Giving detail about the measures to revamp the powers system in the State, Mr. Rather said that a new hydle policy has been announced in 2011 to facilitate construction of new power projects and contain Transmission and Distribution losses. He said a whooping sum of Rs. 3,875 crore has been spent to purchase power this year against a revenue of Rs. 1460 crore thereby causing losses to the tune of Rs. 2400 crore.

About employment, Mr. Rather said that the government is committed to provide over 70,000 – 80,000 jobs in Government sector during next two years adding that around 50,000 youth were recruited in the State during last four years. He said government jobs alone cannot solve the problems of unemployment as the volume of educated unemployed youth is very huge. He said government announced SKWEPY, Seed Capital Fund scheme,  Youth Start up Loan Scheme, UDAAN and Himayat schemes to train the youth so that they are able to put up their own income generating units.

Responding to the demands of most members, the Finance Minister announced to raise the honorarium of Panchs from Rs. 300 per sitting to Rs. 1000 per month. He said the rate of honorarium proposed for the sarpanchs and Panchs of the State is highest as compared to the neighbouring States.

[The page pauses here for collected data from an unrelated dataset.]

(** [h.SetErrorCombiner(f)]. *)
Definition SetErrorCombiner (s : state) (h : ptr)
    (f : option (goerror -> goerror -> goerror)) : result (state * ptr) :=
  '(p, v) ← deref s h;
  s1 ← Lock s (lock v);
  let s2 := set_hooks <[p := set_ErrorCombiner f v]> s1 in
  s3 ← Unlock s2 (lock v);
  mret (s3, h).

(** [h.ContinuePastError(b)]. *)
Definition ContinuePastError (s : state) (h : ptr) (b : bool)
  : result (state * ptr) :=
  '(p, v) ← deref s h;
  s1 ← Lock s (lock v);
  let s2 := set_hooks <[p := set_ContinuePast b v]> s1 in
  s3 ← Unlock s2 (lock v);
  mret (s3, h).

(** [h.String()]. *)
Definition String (s : state) (h : ptr) : result string :=
  '(_, v) ← deref s h;
  mret ("hook " +:+ Name v).

Section Growth.
(** The runtime's choice of capacity when [append] has to reallocate. *)
Variable growslice : nat -> nat -> nat.

(** The body of [OnError], between taking and releasing the lock. *)
Definition OnError_locked (s : state) (p : loc) (v : Hook) (e : ptr) : state :=
  match e with
  | None => set_hooks <[p := set_InvokeOnError nil_slice v]> s
  | Some _ =>
      let '(ha, sl) := append_slice None growslice (hookArrays s)
                         (InvokeOnError v) e in
      mkState (hookCounter s) (<[p := set_InvokeOnError sl v]> (hooks s))
        (mutexes s) ha (ifaceArrays s)
  end.

(** [h.OnError(e)]. *)
Definition OnError (s : state) (h : ptr) (e : ptr) : result (state * ptr) :=
  '(p, v) ← deref s h;
  s1 ← Lock s (lock v);
  let s2 := OnError_locked s1 p v e in
  s3 ← Unlock s2 (lock v);
  mret (s3, h).

(** Modelled from the spec: appending a callback entry to a hook's
    callback list.  [hook.go] has no method that does it; the field
    [Providers] is exported and an entry is appended with the statement
    [h.Providers = append(h.Providers, x)]. *)
Definition appendProvider (s : state) (h : ptr) (x : iface)
  : result state :=
  '(p, v) ← deref s h;
  let '(ia, sl) := append_slice None growslice (ifaceArrays s)
                     (Providers v) x in
  mret (mkState (hookCounter s) (<[p := set_Providers sl v]> (hooks s))
          (mutexes s) (hookArrays s) ia).

(** Package initialisation.  Go initialises package-level variables in
    declaration order once what they depend on is initialised:
    [Shutdown], then [Stop] (which mentions [Shutdown]), then [Start]
    (which mentions [Stop]). *)
Record globals := Globals { Shutdown : ptr; Stop : ptr; Start : ptr }.

Definition package_init : result (state * globals) :=
  let '(s, shutdown) := NewHook empty_state "shutdown" ReverseOrder in
  let '(s, stop) := NewHook s "stop" ReverseOrder in
  '(s, stop) ← OnError s stop shutdown;
  '(s, stop) ← ContinuePastError s stop true;
  let '(s, start) := NewHook s "start" ForwardOrder in
  '(s, start) ← OnError s start stop;
  mret (s, Globals shutdown stop start).
End Growth.
End Hooks.

Arguments Hook : clear implicits.
Arguments state : clear implicits.
Arguments goerror : clear implicits.
Arguments iface : clear implicits.
Arguments globals : clear implicits.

About Fiscal discipline, the Minister said that every treasury officer has been asked to maintain the budget control register to check that no excess withdrawals take place. He said not a single complaint about excess withdrawal at any treasury of the State has come to his notice during the last four years. He said CAG has in its latest report appreciated the measures taken by the State to ensure fiscal discipline and budget management. He assured the members that appropriate provision will be made in the budget for bad pockets adding that this step has been taken by him.

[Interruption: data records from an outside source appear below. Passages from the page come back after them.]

(** The state in which the iteration then ends, the file removed or the
    failure to remove it logged. *)
Definition reclaimed_state (env : Env) (fd : Z) (filename : string)
    (written : Z) (s : State) : State :=
  record (if sys_remove env (n_remove s) =? 0 then EvLog (MRemoved filename)
          else EvErr MRemoveFailed)
    (used_remove (record (EvRemove filename (sys_remove env (n_remove s)))
                         (closed_state fd written s))).

(** ** Test environments *)

(** Every primitive answers the same thing at every call, except [write],
    which answers from the list and then 0. *)
Definition env_const (statvfs_ok : bool) (open_ret : Z) (alloc : bool)
    (run : EvpRun) (writes : list Z) (remove_ret : Z) : Env :=
  mkEnv (fun _ => if statvfs_ok then Some (4096, 1000) else None)
        (fun _ => open_ret)
        (fun _ => alloc)
        (fun _ _ => 0)
        (fun n => Z.of_nat n * 37 + 11)
        (fun _ _ _ _ _ => run)
        (fun n => nth n writes 0)
        (fun _ => remove_ret).

(** A cipher run whose initialisation fails. *)
Definition evp_fail : EvpRun := mkEvpRun true 0 0 [] 0 [].

(** A successful cipher run with the output lengths of a padded CBC
    encryption. *)
Definition pkcs_run (inl : Z) : EvpRun :=
  mkEvpRun true 1 1 (repeat 7 (Z.to_nat (16 * (inl / 16)))) 1 (repeat 9 16).

(** An environment in which everything succeeds and the cipher is
    [pkcs_run]. *)
Definition env_pkcs (writes : list Z) : Env :=
  mkEnv (fun _ => Some (4096, 1000)) (fun _ => 3) (fun _ => true)
        (fun _ _ => 0) (fun n => Z.of_nat n * 37 + 11)
        (fun _ _ _ _ inl => pkcs_run inl)
        (fun n => nth n writes 0) (fun _ => 0).

(** A target directory name of 250 characters. *)
Definition long_target : string :=
  string_of_list_ascii (repeat "a"%char 250).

On Tourism, Mr. Rather said that it had become imperative to develop some areas of Jammu and some areas around it as also Batote, Kud and Patnitop which will be bypassed by direct trains to Katra and four laning of NH-IA.  He said Rs. 333 crore worth projects have been approved for developing tourism in Jammu whereas Rs. 280 crore has been earmarked for development of tourism related infrastructure in Kashmir. This will be in addition to normal budgetary allocations.

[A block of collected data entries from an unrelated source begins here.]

(** * Earthquake dashboard: the retrieval routine and the export helper

    A shallow embedding of [streamlit_app/eq_dashboard.py]:
    [retrieve_data_from_usgs_api] (input checks, request URL, status check,
    parsing, the two metrics, the chart, the table, the download link) and
    [get_table_download_link] (CSV serialisation, base64, the anchor tag).

    Conventions of the embedding.
    - A Python [str] is a Rocq [string] holding its UTF-8 bytes, so
      [str.encode()] and [bytes.decode()] change the type, not the bytes.
    - A Python [float] is the rational number it denotes, or NaN.  This is
      an idealisation: the rounding of binary64 arithmetic, its infinities
      and the shortest round-trip text of a float are not modelled, and
      nothing below is a statement about the digits of a computed float.
    - Calls that act on the outside world (the HTTP request and the
      Streamlit widgets) append an [event] to a trace; a raised exception
      keeps the trace written so far.
    - [requests.get] and [pandas.read_csv] are parameters of the model.
    - The script after the two functions is [dashboard]: the page title,
      two blank lines and the call of the routine.  The three sidebar
      widgets are its inputs. *)

From Stdlib Require Import String Ascii List ZArith QArith Qround Bool Lia.
From Stdlib Require Import Permutation DecimalString.
Import ListNotations.

Local Open Scope string_scope.
Local Open Scope Z_scope.

(** ** Characters and strings *)

Definition dquote : ascii := "034"%char.
Definition newline : ascii := "010"%char.
Definition comma : ascii := ","%char.

Definition str1 (c : ascii) : string := String c EmptyString.

(** [sep.join(parts)] *)
Fixpoint join (sep : string) (parts : list string) : string :=
  match parts with
  | [] => ""
  | [p] => p
  | p :: rest => p ++ sep ++ join sep rest
  end.

Fixpoint mem_char (c : ascii) (s : string) : bool :=
  match s with
  | EmptyString => false
  | String d s' => Ascii.eqb c d || mem_char c s'
  end.

Fixpoint starts_with (p s : string) : bool :=
  match p, s with
  | EmptyString, _ => true
  | String a p', String b s' => Ascii.eqb a b && starts_with p' s'
  | String _ _, EmptyString => false
  end.

(** [sub in s] *)
Fixpoint contains (sub s : string) : bool :=
  starts_with sub s ||
  match s with
  | EmptyString => false
  | String _ s' => contains sub s'
  end.

(** ** Numbers as text *)

Definition str_nat (n : nat) : string := NilZero.string_of_uint (Nat.to_uint n).
Definition str_int (z : Z) : string := NilZero.string_of_int (Z.to_int z).

Fixpoint zeros (n : nat) : string :=
  match n with
  | O => ""
  | S n' => String "0" (zeros n')
  end.

(** [%0<w>d] for a natural number *)
Definition zero_pad (w : nat) (n : nat) : string :=
  let s := str_nat n in zeros (w - String.length s) ++ s.

(** ** Floats *)

Inductive pyfloat : Type :=
| FNum (q : Q)
| FNaN.

Definition digit_char (d : Z) : ascii := ascii_of_N (48 + Z.to_N d).

(** The digits after the decimal point of [r / d], at most [fuel] of them
    and at least one. *)
Fixpoint frac_digits (fuel : nat) (r d : Z) : string :=
  match fuel with
  | O => ""
  | S fuel' =>
      let r10 := r * 10 in
      String (digit_char (r10 / d))
             (if r10 mod d =? 0 then "" else frac_digits fuel' (r10 mod d) d)
  end.

(** [repr(x)] in positional notation, which is what Python prints for a
    value of magnitude between 1e-4 and 1e16; the decimal expansion is cut
    after 17 fractional digits. *)
Definition repr_float (x : pyfloat) : string :=
  match x with
  | FNaN => "nan"
  | FNum q =>
      let a := Z.abs (Qnum q) in
      let d := Z.pos (Qden q) in
      (if Qnum q <? 0 then "-" else "") ++
      str_int (a / d) ++ "." ++ frac_digits 17 (a mod d) d
  end.

(** ** Calendar dates *)

Record date : Type := mkdate { year : nat; month : nat; day : nat }.

(** [date.isoformat()], which is also [str(date)] and [format(date, '')] *)
Definition isoformat (d : date) : string :=
  zero_pad 4 (year d) ++ "-" ++ zero_pad 2 (month d) ++ "-" ++ zero_pad 2 (day d).


(** ** Data frames *)

(** A column has one dtype.  A missing cell is [FNaN] in a float column and
    [None] in an object column; an integer column has no missing cell. *)
Inductive column : Type :=
| FloatCol (xs : list pyfloat)
| IntCol (xs : list Z)
| ObjCol (xs : list (option string)).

Responding to the demands of the members, Mr. Rather announced that government has almost made the agriculture sector tax free. He said it was imperative to develop infrastructure for the postharvest management of fruit so that it reaches to the terminal Mandis in fresh condition and with original flavour.   He gave out figures to assert that Agriculture Sector has grown by 11.66% in current year (at current prices and 3.84% at constant prices and that its growth is better than the growth rate of last year.

As many as 32 members participated in the discussion and gave their valuable suggestion to make it more growth oriented.